Only one took it very badly, but that was because the passing around of the journal meant everyone knew about his incestuous relationship with his aunt, which I never would have divulged. He blamed Kritika, and rightly. She was a little like my mother, in her use of an imagined victimhood to justify morally dubious acts. Several others disliked one story about themselves, but found another story to redeem the first.

I have neglected to mention that I had, some five years earlier, shown my journal to my father. This was when he got me started on writing, taking me to our stationer’s to get a notebook for me identical to his own. On our way home, we met a sycophantic neighbour who asked his help with a court case. My father was reluctant and told me later why. We sat together as he recorded this encounter in his journal and I recorded it in mine. Then I wrote my first story, fleshing out his meeting with that man, and showed it to my father. My portrayal struck him as accurate. He said he never would have known that his eyes and mouth became rigid as he listened to the man speak, that he held his
breath a little, that shadows seemed to cross his face as he turned away. Juvenile stuff, but he acted impressed. And I felt proud.

Even months and years after, my friends talked to me about my portraits of them, how these differed from their self-views, but seemed as true, as rich, even despite inaccurate or invented details. They also corrected me. In some cases, I wrote new drafts to show them.

Kritika, by contrast, didn’t like the way I wrote about her, ever. One story was based on a series of small lies she told when we were on holiday, staying with relatives. Each one cast her as disadvantaged or needy and told how she had gained something for herself: the final portion of a dessert, the window seat on the train. I wrote the story from her point of view, so it wasn’t entirely unsympathetic, but as her fibs accumulated, it became clear they could be interpreted another way—my way. I may have been too close to her to get her right. Or it may have been my accuracy that offended her.

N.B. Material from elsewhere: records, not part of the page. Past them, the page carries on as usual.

(** * The whiteboard relay server (server.js), embedded in Rocq

    The development follows [src/server.js], the final draft of the server:
    origin check at the handshake, the [clients] registry, the bounded
    [drawingHistory], the message handler with its DRAW / CHAT / PING
    branches, [broadcastMessage], the heartbeat and sweep timers and
    [shutdown].

    The program is a set of callbacks run to completion by the Node event
    loop.  It is embedded as a transition function [step] over a record
    holding the module-level variables and the sockets of the [ws] library;
    one [Event] is one callback invocation together with the values the
    environment supplies to it (clock readings, the uuid, the inbound text). *)

From stdpp Require Import gmap strings list pretty.

Set Warnings "-register-all".

Open Scope Z_scope.
Open Scope string_scope.
Open Scope list_scope.

(** ** JSON values *)

(** What [JSON.parse] returns.  The members of an object are kept in
    property order, with distinct keys, as the parser leaves them.  A number
    that is an integer, as the clock readings the server produces are, is
    [JNum]; any other number is [JReal], by its decimal spelling: the
    server never inspects or computes with a number of a payload.  (A
    numeral beyond the range of a double, which the parser reads as
    [Infinity] and [JSON.stringify] writes as [null], is outside the
    model.) *)
Inductive json : Type :=
| JNull
| JBool (b : bool)
| JNum (n : Z)
| JReal (decimal : string)
| JStr (s : string)
| JArr (items : list json)
| JObj (members : list (string * json)).

(** A JavaScript value read out of parsed data: [None] is [undefined]. *)
Abbreviation jsval := (option json).
(** ** The statistics of a participant *)

Lemma statsLoop_invariant (I : nat → ParticipantStats → Prop) db clock participantId
    gameSessionId (rounds : list SelectRound.t) :
  (∀ k stats round r rm,
     round ∈ rounds → roundModelOf db (clock r) round gameSessionId = Some rm →
     I k stats → I (S k) (statsStep participantId stats rm)) →
  ∀ r k stats stats',
    statsLoop db clock participantId gameSessionId r rounds stats = Some stats' →
    I k stats → I (k + length rounds)%nat stats'.
Proof.
  induction rounds as [|round rounds IH]; intros Hstep r k stats stats' Hloop HI.
  - simpl in *. injection Hloop as <-. by rewrite Nat.add_0_r.
  - simpl in Hloop.
    destruct (roundModelOf db (clock r) round gameSessionId) as [rm|] eqn:Hrm;
      [|discriminate].
    simpl in Hloop. replace (k + length (round :: rounds))%nat
      with (S k + length rounds)%nat by (simpl; lia).
    apply (IH (λ k stats round' r' rm' Hin, Hstep k stats round' r' rm'
                 (list_elem_of_further _ _ _ Hin)) _ _ _ _ Hloop).
    apply (Hstep k stats round r rm); [apply list_elem_of_here | done | done].
Qed.

Lemma statsStep_cases (participantId : Z) (stats : ParticipantStats) (rm : RoundModel.t) :
  let stats' := statsStep participantId stats rm in
  stats_participantId stats' = stats_participantId stats
  ∧ ((roundsLost stats' = roundsLost stats ∧ sipsDrunk stats' = sipsDrunk stats
      ∧ (roundsWon stats' = roundsWon stats ∨ roundsWon stats' = roundsWon stats + 1))
     ∨ (roundsLost stats' = roundsLost stats + 1
        ∧ roundsWon stats' = roundsWon stats
        ∧ RoundModel.status rm = round_completed
        ∧ RoundModel.losingParticipantId rm = Some participantId
        ∧ sipsDrunk stats'
          = sipsDrunk stats + default 0 (RoundModel.finalPenaltySips rm)))
  ∧ (sipsAwarded stats' = sipsAwarded stats
     ∨ ∃ t, t ∈ RoundModel.turns rm ∧ PlayerTurnModel.participantId t = participantId).
Proof.
  unfold statsStep. destruct (RoundModel.status rm) eqn:Hstatus; simpl.
  { split; [done|]. split; [left; by repeat split; try left | by left]. }
  assert (∀ awarded : PlayerTurnModel.t → Z,
            match snd <$> list_find (λ t, PlayerTurnModel.participantId t = participantId)
                            (RoundModel.turns rm) with
            | Some turn => awarded turn
            | None => sipsAwarded stats
            end = sipsAwarded stats
            ∨ ∃ t, t ∈ RoundModel.turns rm
                   ∧ PlayerTurnModel.participantId t = participantId) as Hawarded.
  { intros awarded.
    destruct (list_find _ (RoundModel.turns rm)) as [[k t]|] eqn:Hfind; simpl; [|by left].
    right. apply list_find_Some in Hfind as (Hk & Hp & _).
    exists t. split; [by eapply list_elem_of_lookup_2 | done]. }
  destruct (bool_decide (RoundModel.losingParticipantId rm = Some participantId))
    eqn:Hlost; [apply bool_decide_eq_true in Hlost|];
    [|destruct (idTruthy (RoundModel.losingParticipantId rm))]; simpl;
    (split; [done|]); (split; [|apply Hawarded]).
  - right. by repeat split.
  - left. repeat split; auto.
  - left. repeat split; auto.
Qed.

Lemma roundModelOf_model db clock round gameSessionId rm :
  roundModelOf db clock round gameSessionId = Some rm →
  let turns := getPlayerTurnsByRound (store db) (SelectRound.id round) gameSessionId in
  let rollsByTurnId := rollsByTurnIdOf db turns gameSessionId in
  RoundModel.turns rm = mapTurns clock turns rollsByTurnId
  ∧ (RoundModel.status rm = round_completed →
     RoundModel.finalPenaltySips rm = Some (RoundModel.currentPenaltySips rm)
     ∧ RoundModel.losingParticipantId rm
       = findLoserFromTurns (mapTurns clock turns rollsByTurnId)).
Proof.
  unfold roundModelOf. intros Hrm. rewrite (mapRound_inv _ _ _ _ _ Hrm). simpl.
  split; [done|]. by destruct (isRoundCompleteFromData _ _).
Qed.

Lemma getPlayerTurnsByRound_elem st roundId gameSessionId t :
  t ∈ getPlayerTurnsByRound st roundId gameSessionId →
  t ∈ playerTurnsTable st ∧ SelectPlayerTurn.gameSessionId t = gameSessionId
  ∧ SelectPlayerTurn.roundId t = roundId.
Proof.
  unfold getPlayerTurnsByRound.
  intros [[Hs Hr] Hin]%elem_of_orderBy%list_elem_of_filter. done.
Qed.

(** A turn model of a round of the store belongs to a turn row of the
    session. *)
Lemma roundModelOf_turn_rows db clock round gameSessionId rm m :
  roundModelOf db clock round gameSessionId = Some rm →
  m ∈ RoundModel.turns rm →
  ∃ t, t ∈ playerTurnsTable (store db)
       ∧ SelectPlayerTurn.gameSessionId t = gameSessionId
       ∧ SelectPlayerTurn.participantId t = PlayerTurnModel.participantId m.
Proof.
  intros [Hturns _]%roundModelOf_model Hm. rewrite Hturns in Hm.
  apply elem_of_mapTurns in Hm as (k & t & Ht & ->).
  apply list_elem_of_lookup_2, getPlayerTurnsByRound_elem in Ht as (Hin & Hs & _).
  exists t. by repeat split.
Qed.

Lemma validRolls_rollsByTurnIdOf db turns gameSessionId :
  everyRollValid db → validRolls (rollsByTurnIdOf db turns gameSessionId) turns = true.
Proof.
  intros Hvalid. unfold validRolls. apply forallb_forall. intros turn Hturn%list_elem_of_In.
  rewrite rollsOfTurn_rollsByTurnIdOf by done.
  apply forallb_forall. intros roll Hroll%list_elem_of_In. apply Hvalid.
  unfold getRollsByPlayerTurn in Hroll.
  by apply elem_of_orderBy, list_elem_of_filter in Hroll as [_ Hroll].
Qed.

After I came to Canada, my journal-writing stopped. I seemed unable to represent Canadians on the page. I couldn’t authentically write dialogue for them, for instance. I couldn’t imagine details or deduce motivations. I could write about Indian acquaintances (dinner friends, I called them—Indian families who brought me home and fed me, out of some fellow feeling), but this was a lonely enterprise. They were not, generally, people who interested me very much.

Yet when, in my final year of grad school, I saw a notice for that conference, “Start Making Sense: the Uses of Narrative in Therapy,” I felt an instinctive pull. I attended the conference and had some excellent conversations. One of them resulted in a job.

Four or five years after, I met Rosslyn. This was at another conference—“Mental Health Professionals in the Ottawa Public Schools.” I never would have attended except that someone from our practice needed to go. Boring as hell. Rosslyn agreed, even as a newly minted guidance counsellor with much to learn.

There were many matters we agreed on, Rosslyn and I. It’s nice to recall that, though my recollections depend on my moods. By the time we met, I was already feeling a kind of disaffection with my Canadian
middle-class clientele. But
disaffection
is too strong. Boredom? Not quite that either, though it seemed that if I saw children, it was for tantrums and truancy; adolescents, anorexia and related rebellions. Adults? Marital woes, anxiety, depression.